In 1993 Pierre Bourdieu wrote about the field of cultural production: “… the subject of the production of the
artwork—of its value but also of its meaning—is not the producer who actually creates the object in its materiality,
but rather the entire set of agents engaged in the field. Among these are the producers of works, classified as
artists, … critics of all persuasions, … collectors, middlemen, curators, etc.; in short, all those who have ties with
art, who live for art and, to varying degrees, from it, and who confront each other in struggles where the imposition
of not only a world view but also a vision of the art world is at stake, and who through these struggles, participate in
the production of the value of the artist and of art.”3 Bourdieu’s analysis seems apt, if it weren’t for the productive
identity he assigns to the artist as a maker of “material objects.” In the era of immaterial work this comes across as
somewhat outdated. In other words, Bourdieu sees the site of artistic creativity as a primal scene of sorts; we would
like to argue that there is no such primal scene of production. That is a modernist idea. Instead, the style of
productivity today is a patchwork of mediated sign-materials.

Let us take a look at the mechanisms of authorization that underpin the role of the cultural producer. What we are
talking about might be called an evaluation of power, a dissection of the complex web of signification that the
mediating subjectivity is entangled in. As Michel Foucault told us, having power or being empowered is not a
problem in itself. The question is how power is used and represented. We need to find positive ways to evaluate
power from within the role of the middleman, from the position of networking and being networked.

The classical problem with the middleman—which is at the same time the perennial prejudice against the
middleman—is that as soon as he interferes, the situation is no longer one to one. Middlemen are seen as the ones
who quietly follow and are subservient agents of market trends. In opposition to the traditional notions of the maker,
the worker, and the author, the middleman is only involved in a process part of the time, but in that time his agency
significantly affects the further course of this process. Typically, his involvement raises the value of the goods that
are circulated. He is seen as having shifting loyalties and being somewhat immune, comfortably placed as he is
between producer and marketplace. You can’t reduce him and you can’t add anything to him. At the same time as
he has power, he isn’t really the guy in charge, which is why it is difficult to address the question of authority in
relation to the middleman.

But on the other hand—and this is the other aspect of the middleman—we must bear in mind the colonized
infrastructures of the past and the present. The middleman is not just somebody who quietly follows, but also one
who can be a part of basic infrastructures. In This Sex Which Is Not One the feminist thinker Luce Irigaray talks
about woman as a go-between, as having functioned as “an infrastructure, unrecognized as such by our society and
culture ... everything depends on their complicity: Women are the very possibility of mediation, transaction,
transition, transference—between man and his fellow-creatures, indeed between man and himself.”4 It looks like the
middleman can be more than one who, like capitalism, arrives when everything is ready.
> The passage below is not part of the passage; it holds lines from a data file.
Lemma contains_self_app (sub q : string) :
  PyStr.contains sub (sub ++ q) = true.
Proof.
  destruct (sub ++ q)%string eqn:E.
  - destruct sub; [reflexivity | discriminate].
  - rewrite <- E.
    assert (Hp : String.prefix sub (sub ++ q) = true) by apply prefix_refl_app.
    rewrite E in *.
    change (PyStr.contains sub (String a s))
      with (String.prefix sub (String a s) || PyStr.contains sub s).
    now rewrite Hp.
Qed.

Lemma prefix_app_l (sub s q : string) :
  String.prefix sub s = true -> String.prefix sub (s ++ q) = true.
Proof.
  revert s. induction sub as [|a sub IH]; intros s Hp.
  - apply prefix_empty_l.
  - destruct s as [|b s]; [discriminate Hp|].
    rewrite prefix_cons in Hp. apply andb_true_iff in Hp.
    destruct Hp as [Hab Hp].
    change (String b s ++ q)%string with (String b (s ++ q)).
    rewrite prefix_cons, Hab. now apply IH.
Qed.

Lemma contains_app_l (sub s q : string) :
  PyStr.contains sub s = true -> PyStr.contains sub (s ++ q) = true.
Proof.
  induction s as [|c s IH]; intros H.
  - destruct sub; [destruct q; reflexivity | discriminate H].
  - change (PyStr.contains sub (String c s))
      with (String.prefix sub (String c s) || PyStr.contains sub s) in H.
    change (PyStr.contains sub (String c s ++ q))
      with (String.prefix sub (String c s ++ q)
            || PyStr.contains sub (s ++ q)).
    apply orb_true_iff in H. apply orb_true_iff.
    destruct H as [Hp|Hc]; [left; now apply prefix_app_l | right; now apply IH].
Qed.
(** X30. The theme context follows the settings of the store.
    [loadSettings] never rejects and ends with [isLoading] false: the
    context then holds what [getSettings] answered, or the theme
    'default' without colours when it rejected. After [resetTheme],
    and after [setCustomColors] with a colour map that [JSON.parse]
    gives back from its text (a text without a lone surrogate), the
    context holds what [getSettings] answers. After [setTheme] has resolved, the theme of the context is
    the theme of the store, and for a preset the context holds no
    colours. *)
Theorem theme_context_follows_settings :
  forall (st : ThemeContext.State) (w : World) (d : SQLiteDatabase)
         (r : AppSettingsRow) (now : Z),
    Ready w d ->
    app_settings d = [r] -> s_id r = 1%Z ->
    (exists st',
        ThemeContext.loadSettings JSON_parse st w = (inr tt, st', w)
        /\ ThemeContext.isLoading st' = false
        /\ match fst (SettingsService.getSettings JSON_parse w) with
           | inr _ => ThemeContext.agrees JSON_parse st' w
           | inl _ => ThemeContext.themeId st' = js "default"
                      /\ ThemeContext.customColors st' = None
           end)
    /\ (exists st' w',
        ThemeContext.resetTheme JSON_parse now st w = (inr tt, st', w')
        /\ ThemeContext.agrees JSON_parse st' w')
    /\ (forall colors,
        JSON_stringify colors <> [] ->
        isWellFormed (JSON_stringify colors) = true ->
        JSON_parse (JSON_stringify colors) = Some colors ->
        exists st' w',
          ThemeContext.setCustomColors JSON_parse JSON_stringify colors now st w
          = (inr tt, st', w')
          /\ ThemeContext.agrees JSON_parse st' w')
    /\ (forall theme st' w',
        ThemeContext.setTheme JSON_parse theme now st w = (inr tt, st', w') ->
        (exists settings,
            SettingsService.getSettings JSON_parse w' = (inr settings, w')
            /\ settings_themeId settings = ThemeContext.themeId st')
        /\ (theme <> theme_custom -> ThemeContext.customColors st' = None)).
Proof.
  intros st w d r now HR Hrows Hid. repeat apply conj.
  - unfold ThemeContext.loadSettings.
    pose proof (getSettings_reads_only JSON_parse w) as Hsame.
    destruct (SettingsService.getSettings JSON_parse w) as [[e|settings] w0]
      eqn:Hget; cbn [snd] in Hsame; subst w0; eexists;
      (split; [reflexivity|split; [reflexivity|]]); cbn [fst].
    + split; reflexivity.
    + exists settings. repeat split. exact Hget.
  - unfold ThemeContext.resetTheme.
    rewrite (resetToDefault_ready JSON_parse w d now HR).
    set (upd := fun r0 => {| s_id := s_id r0; s_theme_id := js "default";
                             s_custom_colors := None;
                             s_created_at := s_created_at r0;
                             s_updated_at := now |}).
    rewrite (settings_after_clearing w d upd r HR Hrows Hid Hid eq_refl).
    eexists _, _. split; [reflexivity|].
    eexists. split;
      [exact (settings_after_clearing w d upd r HR Hrows Hid Hid eq_refl)|].
    split; reflexivity.
  - intros colors Hne _ Hparse.
    unfold ThemeContext.setCustomColors.
    rewrite (updateCustomColors_ready JSON_parse JSON_stringify w d _ now HR).
    cbn [update_customColors].
    set (upd := fun r0 => {| s_id := s_id r0; s_theme_id := js "custom";
                             s_custom_colors := Some (JSON_stringify colors);
                             s_created_at := s_created_at r0;
                             s_updated_at := now |}).
    rewrite (settings_after_colors w d upd r _ colors HR Hrows Hid Hid eq_refl
               Hne Hparse).
    eexists _, _. split; [reflexivity|].
    eexists. split;
      [exact (settings_after_colors w d upd r _ colors HR Hrows Hid Hid eq_refl
                Hne Hparse)|].
    split; reflexivity.
  - intros theme st' w'. unfold ThemeContext.setTheme.
    rewrite (updateTheme_ready JSON_parse w d _ now HR).
    cbn [update_themeId].
    set (upd := fun r0 => {| s_id := s_id r0; s_theme_id := theme_string theme;
                             s_custom_colors := s_custom_colors r0;
                             s_created_at := s_created_at r0;
                             s_updated_at := now |}).
    destruct (getSettings_after_write w d upd r HR Hrows Hid Hid) as [HR' Hfind].
    pose proof (getSettings_ready JSON_parse _ _ HR') as Hget.
    rewrite Hfind in Hget.
    pose proof (getSettings_reads_only JSON_parse
                  {| dbInstance := Some (settings_updated upd d) |}) as Hsame.
    destruct (SettingsService.getSettings JSON_parse _) as [[e|settings] w0]
      eqn:Hread; [discriminate|].
    cbn [snd] in Hsame. subst w0.
    assert (Htheme : settings_themeId settings = theme_string theme).
    { destruct (s_custom_colors (upd r)) as [[|c text]|].
      - now injection Hget as ->.
      - destruct (JSON_parse (c :: text)); [now injection Hget as ->|discriminate].
      - now injection Hget as ->. }
    cbv zeta. intros H. injection H as <- <-. split.
    + exists settings. split; [exact Hread|].
      rewrite Htheme. destruct theme; reflexivity.
    + intros Hpreset. destruct theme; try reflexivity. contradiction.
Qed.
End ThemeContextFacts.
And infrastructures, of
course, can convey many different desires, depending on their composition. The flows we put in orbit can be mere
ornaments, but they can also be big waves or columns of rising air, staged to go somewhere in order to see what
they collide with.

In a lecture he gave at the Baltic Centre for Contemporary Art in Newcastle, England, almost exactly two years ago,
Hans Ulrich Obrist stated his curatorial priorities: “[what is important is] how within curatorial practice and also
within institutions one can bring back, against the background of an obvious acceleration, new forms of slowness.
How can we re-inject slowness into velocity?”5 We’d like to deconstruct this statement, because even though it is a
criticism of the speed of productivity—certainly a relevant point—it still assumes that it is up to curatorial authority to
slow things down, that it is up to the middlemen to perform the operation of “re-injecting slowness.” The curator, or
the middleman, can speed things up and slow them down again. Now, which subjectivity injects slowness? From the
above statement, the curator appears to be a kind of harmonizer. Can he also be a radicalizer, and if so, how? In
any case it seems like the curator is free to choose different producer identities and different sets of operations for
himself. Moreover, curators can decide what institutional format, or metaphor—archive, laboratory, platform, etc.—to
work with.
But we shouldn’t isolate the curator’s professional identity in its pragmatic subjectivity. Let us try for a moment and
think beyond this specialized role and have a discussion about the cultural location of mediation.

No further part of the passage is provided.